На измене
Другие ипостаси (Altered States), 1980, Кен Расселл
Сергей Лозовский вспоминает галлюционогенный триллер Кена Расселла
Эдди Джессап — молодой талантливый физиолог, ученый тех славных времен, когда можно было невозбранно принимать наркотики за казенный счет, оправдывая это проведением экспериментов и научной пользой. Эдди изучает измененные состояния, следовательно, не щадя своего здоровья, самоотверженно жертвует тело и психику во имя бога науки. Согласно его теории, если погрузиться в свои измененные состояния достаточно глубоко, можно выйти на некую единую всеобщую сущность, древний сгусток энергии, воплощающий в себе все живое, отжившее, прошлое, будущее, настоящее, ноосферу, словом, Джессап хочет ухватить Бога за бороду и посмотреть, что ему за это будет.

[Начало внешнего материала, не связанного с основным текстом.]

Lemma scan_tls l roots w : for_each (scan_word sp los pm) l (roots, set_tls w tls) =
  map_tls tls (for_each (scan_word sp los pm) l (roots, w)).
Proof.
  revert roots w. induction l as [|a l IH]; intros roots w; [done|]. cbn [for_each]. rewrite scan_word_tls.
  destruct (scan_word _ _ _ (roots, w) a) as [[r1 w1]| |]; [|done..]. unfold map_tls at 1. rewrite !bind_Ok. apply IH.
Qed.

Lemma collect_roots_tls f t roots w : collect_roots sp los pm f t (roots, set_tls w tls) =
  map_tls tls (collect_roots sp los pm f t (roots, w)).
Proof.
  unfold collect_roots. destruct (Rounding.align_usize f 16) as [lo| |]; [|done..]. rewrite !bind_Ok.
  destruct (Rounding.align_usize t 16) as [hi| |]; [|done..]. rewrite !bind_Ok.
  case_decide; [done|]. case_decide; apply scan_tls.
Qed.

End Tls.

Section Collect.
Context `{Cfg} (Hth : threaded = true) (rtti_of : Z → GCRTTI) (freed_size : Z → Z) (Hfs : ∀ p, 0 <= freed_size p) (pm : pmem).

(** The part of a stack that is scanned. *)
Definition stack_range (t : Thread) : Z * Z := (th_stack_bottom t, th_stack_end t).
Definition stopped (t : Thread) : Thread := mkThread (th_collecting t) no_blocks (th_stack_bottom t) (th_stack_end t).

(** ** The loop over the threads *)

Section Loop.
Context (objs : list Z) (self : Immix) (wp : World) (rs : list (Z * Z)).
Context (Hpk : parked wp = wp) (Hi : heap_inv rtti_of objs self wp) (Hro : rooted objs self wp rs).

Lemma thread_scan_ok t tls roots w1 blocks done : stack_range t ∈ rs → pinned objs wp roots w1 →
  let '(taken, tls') := if th_collecting t then (tls_blocks tls, no_blocks) else (tls_blocks (th_tls t), tls) in
  ∃ w2, thread_roots (emptied (im_immix self)) (im_los self) pm (roots, set_tls w1 tls, blocks, done) t =
      Ok (roots ++ range_roots self wp (stack_range t), set_tls w2 tls', blocks ++ taken, done ++ [stopped t]) ∧
    pinned objs wp (roots ++ range_roots self wp (stack_range t)) w2.
Proof.
  intros Hr Hp. destruct (collect_range_ok rtti_of pm objs self wp rs Hpk Hi Hro _ _ roots w1 Hr Hp) as (w2 & E & Hp2).
  destruct (th_collecting t) eqn:Ec; exists w2; (split; [|exact Hp2]); unfold thread_roots; rewrite Ec.
  - change (mkWorld (w_ba (set_tls w1 tls)) (w_store (set_tls w1 tls)) no_blocks) with (set_tls w1 no_blocks).
    rewrite collect_roots_tls, E. unfold map_tls. rewrite !bind_Ok. unfold stopped. by rewrite Ec.
  - rewrite collect_roots_tls, E. unfold map_tls. rewrite !bind_Ok. unfold stopped. by rewrite Ec.
Qed.

(** Threads that do not collect give up their blocks. *)
Lemma idle_scans_ok l tls roots w1 blocks done : (∀ t, t ∈ l → th_collecting t = false ∧ stack_range t ∈ rs) →
  pinned objs wp roots w1 →
  ∃ w2, for_each (thread_roots (emptied (im_immix self)) (im_los self) pm) l (roots, set_tls w1 tls, blocks, done) =
      Ok (roots ++ roots_in self wp (stack_range <$> l), set_tls w2 tls, blocks ++ owns l, done ++ (stopped <$> l)) ∧
    pinned objs wp (roots ++ roots_in self wp (stack_range <$> l)) w2.
Proof.
  revert roots w1 blocks done. induction l as [|t l IH]; intros roots w1 blocks done Hl Hp.
  { exists w1. cbn. by rewrite !app_nil_r. }
  destruct (Hl t ltac:(left)) as [Ei Hr]. pose proof (thread_scan_ok t tls roots w1 blocks done Hr Hp) as Ht. rewrite Ei in Ht.
  destruct Ht as (w2 & E & Hp2). cbn [for_each]. rewrite E, bind_Ok.
  destruct (IH _ w2 (blocks ++ tls_blocks (th_tls t)) (done ++ [stopped t]) ltac:(intros; apply Hl; by right) Hp2) as (w3 & E3 & Hp3).
  exists w3. unfold roots_in, owns in *. rewrite fmap_cons, !bind_cons, !app_assoc. split; [|exact Hp3].
  rewrite E3. by rewrite <- (app_assoc done).
Qed.

(** All of them, with [t] the one that collects. *)
Lemma all_scans_ok l1 t l2 : (∀ u, u ∈ l1 ++ l2 → th_collecting u = false) → th_collecting t = true →
  (∀ u, u ∈ l1 ++ t :: l2 → stack_range u ∈ rs) → ∀ tls blocks, ∃ w2,
  for_each (thread_roots (emptied (im_immix self)) (im_los self) pm) (l1 ++ t :: l2) ([], set_tls wp tls, blocks, []) =
    Ok (roots_in self wp (stack_range <$> l1 ++ t :: l2), set_tls w2 no_blocks,
        blocks ++ owns l1 ++ tls_blocks tls ++ owns l2, stopped <$> l1 ++ t :: l2) ∧
  pinned objs wp (roots_in self wp (stack_range <$> l1 ++ t :: l2)) w2.
Proof.
  intros Hid Et Hr tls blocks. rewrite for_each_app.
  destruct (idle_scans_ok l1 tls [] wp blocks []) as (w1 & -> & Hp1).
  { intros u Hu. split; [apply Hid|apply Hr]; rewrite elem_of_app; by left. }
  { by apply (scan_start rtti_of pm objs self wp Hpk Hi). }
  rewrite bind_Ok. cbn [for_each]. pose proof (thread_scan_ok t tls _ w1 (blocks ++ owns l1) ([] ++ (stopped <$> l1))
    (Hr t ltac:(rewrite elem_of_app; right; left)) Hp1) as Ht. rewrite Et in Ht. destruct Ht as (w2 & -> & Hp2). rewrite bind_Ok.
  assert (Hl2 : ∀ u, u ∈ l2 → th_collecting u = false ∧ stack_range u ∈ rs).
  { intros u Hu. split; [apply Hid; rewrite elem_of_app; by right|apply Hr; rewrite elem_of_app; right; by right]. }
  destruct (idle_scans_ok l2 no_blocks _ w2 ((blocks ++ owns l1) ++ tls_blocks tls) (([] ++ (stopped <$> l1)) ++ [stopped t]) Hl2 Hp2)
    as (w3 & E3 & Hp3).
  assert (Er : roots_in self wp (stack_range <$> l1 ++ t :: l2) = (([] ++ roots_in self wp (stack_range <$> l1)) ++
    range_roots self wp (stack_range t)) ++ roots_in self wp (stack_range <$> l2)).
  { unfold roots_in. by rewrite fmap_app, bind_app, fmap_cons, bind_cons, app_nil_l, app_assoc. }
  exists w3. rewrite Er. split; [|exact Hp3]. rewrite E3, fmap_app, fmap_cons, app_nil_l. by rewrite <- !app_assoc.
Qed.

End Loop.

(** ** A whole collection *)

(** The thread that collects, with its stack up to [sp]. *)
Definition collecting_at (t : Thread) (sp : Z) : Thread := mkThread true (th_tls t) (th_stack_bottom t) sp.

Эдди начал опыты в изоляционном бассейне, но помимо обычных галлюцинаций ничего не получил. Наркотики также никакого сверхъестественного эффекта не возымели, а вот наркотики в изоляционном бассейне дали, наконец, результат. Сознание ученого оказалось переформатировано настолько, что даже физическая сущность его началась меняться.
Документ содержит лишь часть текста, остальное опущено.